++++ The input

Lemma handleFinishDrawing_outcomes_witness :
  (List.length (pathPoints MoreFacts.one_point_path) < 2)%nat
  /\ (2 <= List.length (pathPoints MoreFacts.two_point_path))%nat
  /\ pathPoints
       (fst (fst (IncisionPlanner.handleFinishDrawing
                    (Normal 0.9) MoreFacts.one_point_path
                    (IncisionPlanner.mkState None false))))
     = []
  /\ IncisionPlanner.loading
       (snd (fst (IncisionPlanner.handleFinishDrawing
                    (@Throw Q "NetworkError") MoreFacts.two_point_path
                    (IncisionPlanner.mkState None true))))
     = false.
Proof.
  assert ((List.length (pathPoints MoreFacts.one_point_path) < 2)%nat)
    as H1 by (simpl; lia).
  assert ((2 <= List.length (pathPoints MoreFacts.two_point_path))%nat)
    as H2 by (simpl; lia).
  split; [exact H1|]. split; [exact H2|]. split.
  - exact (proj1 (proj1 (proj2 (handleFinishDrawing_outcomes
                                  Q (Normal 0.9) MoreFacts.one_point_path
                                  (IncisionPlanner.mkState None false)))
                        H1)).
  - exact (proj1 (proj2 (proj2 (proj2 (handleFinishDrawing_outcomes
                                         Q (Throw "NetworkError")
                                         MoreFacts.two_point_path
                                         (IncisionPlanner.mkState None true)))
                               H2))).
Defined.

++++++++

Would you please repeat the entire listing above exactly?

Solution for this exercise -
Lemma handleFinishDrawing_outcomes_witness :
  (List.length (pathPoints MoreFacts.one_point_path) < 2)%nat
  /\ (2 <= List.length (pathPoints MoreFacts.two_point_path))%nat
  /\ pathPoints
       (fst (fst (IncisionPlanner.handleFinishDrawing
                    (Normal 0.9) MoreFacts.one_point_path
                    (IncisionPlanner.mkState None false))))
     = []
  /\ IncisionPlanner.loading
       (snd (fst (IncisionPlanner.handleFinishDrawing
                    (@Throw Q "NetworkError") MoreFacts.two_point_path
                    (IncisionPlanner.mkState None true))))
     = false.
Proof.
  assert ((List.length (pathPoints MoreFacts.one_point_path) < 2)%nat)
    as H1 by (simpl; lia).
  assert ((2 <= List.length (pathPoints MoreFacts.two_point_path))%nat)
    as H2 by (simpl; lia).
  split; [exact H1|]. split; [exact H2|]. split.
  - exact (proj1 (proj1 (proj2 (handleFinishDrawing_outcomes
                                  Q (Normal 0.9) MoreFacts.one_point_path
                                  (IncisionPlanner.mkState None false)))
                        H1)).
  - exact (proj1 (proj2 (proj2 (proj2 (handleFinishDrawing_outcomes
                                         Q (Throw "NetworkError")
                                         MoreFacts.two_point_path
                                         (IncisionPlanner.mkState None true)))
                               H2))).
Defined.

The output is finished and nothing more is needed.